Alzheimer’s disease is a “disease of exclusion”—that is, a condition that doctors settle on only when all others have been ruled out. But what if you could take a routine blood test at your annual physical that could show you’re on the way to developing it?
And then, if nefarious proteins in the blood are detected, what if you could be prescribed an inhalable drug that neutralizes them?
This is what Valerie Daggett, PhD, envisions for the future of treating Alzheimer’s disease. With her company AltPep, Daggett has developed an assay to detect disease-triggering proteins called toxic oligomers, precursors to the amyloid plaques characteristic of Alzheimer’s.
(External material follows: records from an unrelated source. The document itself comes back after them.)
Lemma parseObjArrayDump_enc id trace cls count elements rest :
  is_id id → long 4 trace → is_id cls → is_u32 count → long (count * Z.of_nat w) elements →
  ∃ consumed, parseObjArrayDump p ((enc w id ++ trace ++ enc 4 count ++ enc w cls) ++ elements ++ rest)%list =
    POk (mkObj id cls (to_u32 (count * Z.of_nat w)) objarray, consumed, rest) ∧
    consumed = Z.of_nat (length ((enc w id ++ trace ++ enc 4 count ++ enc w cls) ++ elements)).
Proof.
  intros Hid Ht Hcls Hc He. unfold parseObjArrayDump. rewrite Hp.
  rewrite readFull_app by lengths. simpl. rewrite slice_first by lengths. simpl.
  rewrite (assoc_L (++) (enc w id) trace). rewrite (slice_mid _ _ _ (Z.of_nat w + 4) 4) by lengths. simpl.
  rewrite (assoc_L (++) (enc w id ++ trace) (enc 4 count)). rewrite slice_last by lengths. simpl.
  rewrite !readID_enc, be_enc by done. rewrite readFull_app by done. simpl. eexists. split; [done|]. lengths.
Qed.

Lemma parsePrimArrayDump_enc id trace elemType count elements rest :
  is_id id → long 4 trace → is_u32 count → long (count * primTypeSize elemType) elements →
  ∃ consumed, parsePrimArrayDump p ((enc w id ++ trace ++ enc 4 count ++ [elemType]) ++ elements ++ rest)%list =
    POk (mkObj id 0 (to_u32 (count * primTypeSize elemType)) primarray, consumed, rest) ∧
    consumed = Z.of_nat (length ((enc w id ++ trace ++ enc 4 count ++ [elemType]) ++ elements)).
Proof.
  intros Hid Ht Hc He. unfold parsePrimArrayDump. rewrite Hp.
  rewrite readFull_app by lengths. simpl. rewrite slice_first by lengths. simpl.
  rewrite (assoc_L (++) (enc w id) trace). rewrite (slice_mid _ _ _ (Z.of_nat w + 4) 4) by lengths. simpl.
  rewrite (assoc_L (++) (enc w id ++ trace) (enc 4 count)). rewrite slice_last by lengths. simpl.
  rewrite !readID_enc, be_enc by done. change (be [elemType]) with elemType.
  rewrite readFull_app by done. simpl. eexists. split; [done|]. lengths.
Qed.
(** * What the server shows *)

(** A segment as it was flushed: when it began, when it ended, and the stacks. *)
Definition flushed : Type := Z * Z * stacks.

Definition segment_of (tid : string) (g : segment) (f : flushed) : Prop :=
  seg_tid g = tid ∧ start_ts g = f.1.1 ∧ end_ts g = f.1.2 ∧ s3_key g = segment_key tid f.1.1.

(** The server has the segments [l] of the task, with their files. *)
Record shows (tid : string) (l : list flushed) (a : api) : Prop := mkShows {
  sh_segments : Forall2 (segment_of tid) (filter (λ g, seg_tid g = tid) (ap_segments a)) l;
  sh_objects : Forall (λ f, object (segment_key tid f.1.1) a = Some (collapsed_text f.2)) l;
}.

Definition in_window (start end_ : Z) (f : flushed) : Prop := f.1.1 < end_ ∧ start < f.1.2.
#[global] Instance in_window_dec start end_ f : Decision (in_window start end_ f).
Proof. unfold in_window. apply _. Defined.
Definition samples_in (start end_ : Z) (l : list flushed) : list (string * Z) :=
  concat (map snd (filter (in_window start end_) l)).

(** ** Lemmas *)

#[global] Instance total_perm : Proper ((≡ₚ) ==> (=)) total.
Proof. induction 1; simpl; lia. Qed.

#[global] Instance count_of_perm s : Proper ((≡ₚ) ==> (=)) (count_of s).
Proof. intros l1 l2 E. unfold count_of. by rewrite E. Qed.

Lemma concat_map_perm {A B} (f : A → list B) l1 l2 : l1 ≡ₚ l2 → concat (map f l1) ≡ₚ concat (map f l2).
Proof.
  induction 1 as [|x l1 l2 _ IH|x y l|l1 l2 l3 _ IH1 _ IH2]; simpl; [done|by rewrite IH| |by rewrite IH1].
  by rewrite !(assoc_L (++)), (Permutation_app_comm (f y)).
Qed.

Lemma segment_key_inj tid ts1 ts2 : segment_key tid ts1 = segment_key tid ts2 → ts1 = ts2.
Proof.
  unfold segment_key, segment_name. intros E. apply to_string_inj.
  assert (to_string ts1 +:+ "/collapsed.txt" = to_string ts2 +:+ "/collapsed.txt") as E'.
  { rewrite <-!str_app_assoc in E. rewrite !(str_app_assoc (tid +:+ "/")) in E.
    apply (f_equal (str_drop (String.length (tid +:+ "/")))) in E. by rewrite !str_drop_app in E. }
  assert (String.length (to_string ts1) = String.length (to_string ts2)) as Hl.
  { apply (f_equal String.length) in E'. rewrite !str_length_app in E'. lia. }
  apply (f_equal (str_take (String.length (to_string ts1)))) in E'. rewrite str_take_app, Hl, str_take_app in E'. done.
Qed.

Section Window.
Context (tid : string) (start end_ : Z) (store : gmap string string).

(** What the file of a segment says. *)
Definition content_of (g : segment) : stacks := merge_text (default "" (store !! s3_key g)) [].

Lemma contents_of gs l :
  Forall2 (segment_of tid) gs l → Forall (λ f, store !! segment_key tid f.1.1 = Some (collapsed_text f.2)) l →
  Forall (λ f, stacks_ok f.2) l →
  map content_of (filter (overlaps tid start end_) gs) = map snd (filter (in_window start end_) l).
Proof.
  induction 1 as [|g f gs l (Ht & Hs & He & Hk) _ IH]; [done|]. intros [Hf Hl]%Forall_cons [Hok Hoks]%Forall_cons.
  rewrite !filter_cons. assert (content_of g = f.2) as Hc.
  { unfold content_of. rewrite Hk, Hf. simpl. rewrite merge_text_collapsed by done. by apply add_counts_self. }
  assert (overlaps tid start end_ g = (f.1.1 <? end_) && (start <? f.1.2)) as ->
    by (unfold overlaps; rewrite (bool_decide_eq_true_2 _ Ht), Hs, He; done).
  unfold in_window at 1.
  destruct (Z.ltb_spec f.1.1 end_), (Z.ltb_spec start f.1.2); cbn [andb];
    repeat case_decide; try done; try lia; simpl; rewrite ?Hc; f_equal; by apply IH.
Qed.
Daggett is not alone in searching for new ways to diagnose Alzheimer’s. Major pharmaceutical companies like Roche and Eli Lilly have pointed to testing as critical to the future of treating the neurodegenerative disease.
In a paper published Dec. 5 in PNAS, Daggett’s team revealed a proof-of-concept preclinical study showing that the test was highly specific for the toxic oligomers in blood samples from humans with various stages of Alzheimer’s disease. Eventually, it could enable physicians to detect amyloid diseases decades before they form—and maybe even become the basis for a treatment someday.
“Imagine you’re screening the blood of the public—everybody 40 years of age and up, is what we’re aiming for—and when you detect those toxic oligomers you can get them treatment right away,” Daggett said.
The test, called the soluble oligomer binding assay, or SOBA, works by using a proprietary peptide developed by AltPep to scout out misfolded amyloid-beta proteins—the toxic oligomers—in patients’ blood. They accumulate and begin damaging the brain 10 to 20 years before symptoms start, ultimately leading to the cognitive deficits that characterize conditions like Alzheimer’s. If the oligomers are detected, a secondary test is run to determine whether their accumulation is due to Alzheimer’s, Parkinson’s, or another disease.
The researchers validated SOBA using 379 banked human plasma samples taken from controls and patients across the Alzheimer’s continuum, from individuals who hadn’t yet begun experiencing symptoms but would eventually go on to develop them to those in the late stages of the disease. They found that their assay was able to discriminate Alzheimer’s disease from other types of dementia, with a sensitivity and specificity rate of 99% compared to the neuropathological diagnosis based on autopsy and the clinical diagnosis that's made based on symptoms that can't be explained by any other illness.
To understand how AltPep's technology differs from other diagnostics for amyloid diseases, it helps to know a little bit about how amyloid-beta plaques form. First, misfolded protein triplets called trimers come together to form the toxic oligomers, which then accumulate into long groups called protofibrils. Protofibrils organize into fibrils, and fibrils clump together to form plaques.
For comparison, an Alzheimer’s treatment developed by Roche’s Genentech unit called gantenerumab bound to the fibrils of the oligomers. Eisai and Biogen’s buzzy drug lecanemab, which recently reported positive results in late-stage clinical trials, binds to the protein during the later protofibril stage.
Fibrils and protofibrils are much more abundant in blood than oligomers, which Daggett describes as akin to finding “a needle in a haystack.”
“You really have to have something that’s selective to be able to detect it well at these very low concentrations in blood,” Daggett said.
SOBA’s Alzheimer’s disease assay, SOBA AD, was designated a breakthrough device in March by the FDA for the detection of Alzheimer’s disease. The AltPep team is working on getting the same status for the assay for Parkinson’s and Lewy body disease, which will detect oligomers in plasma. Breakthrough status will help the tests get to the clinic more quickly.
AltPep already has some undisclosed partners who are interested in commercializing the technology, according to Daggett.
Until an effective treatment is approved, AltPep’s tests may not be particularly helpful when it comes to changing clinical outcomes, but they could motivate patients to make lifestyle changes to potentially stave off symptoms.
That’s what Daggett hopes to tackle next. AltPep is working on a treatment in the form of a nasal inhaler that contains a therapeutic version of the company's peptides, which aim to bind to the toxic oligomers, neutralize them and stimulate brain cells called microglia to clear them.
Editor's Note: This article has been updated to correct that trimers, not dimers, are the precursors to toxic oligomers, and that Dr. Daggett is a PhD, not an MD. Additional information on AltPep's technology has been added as well.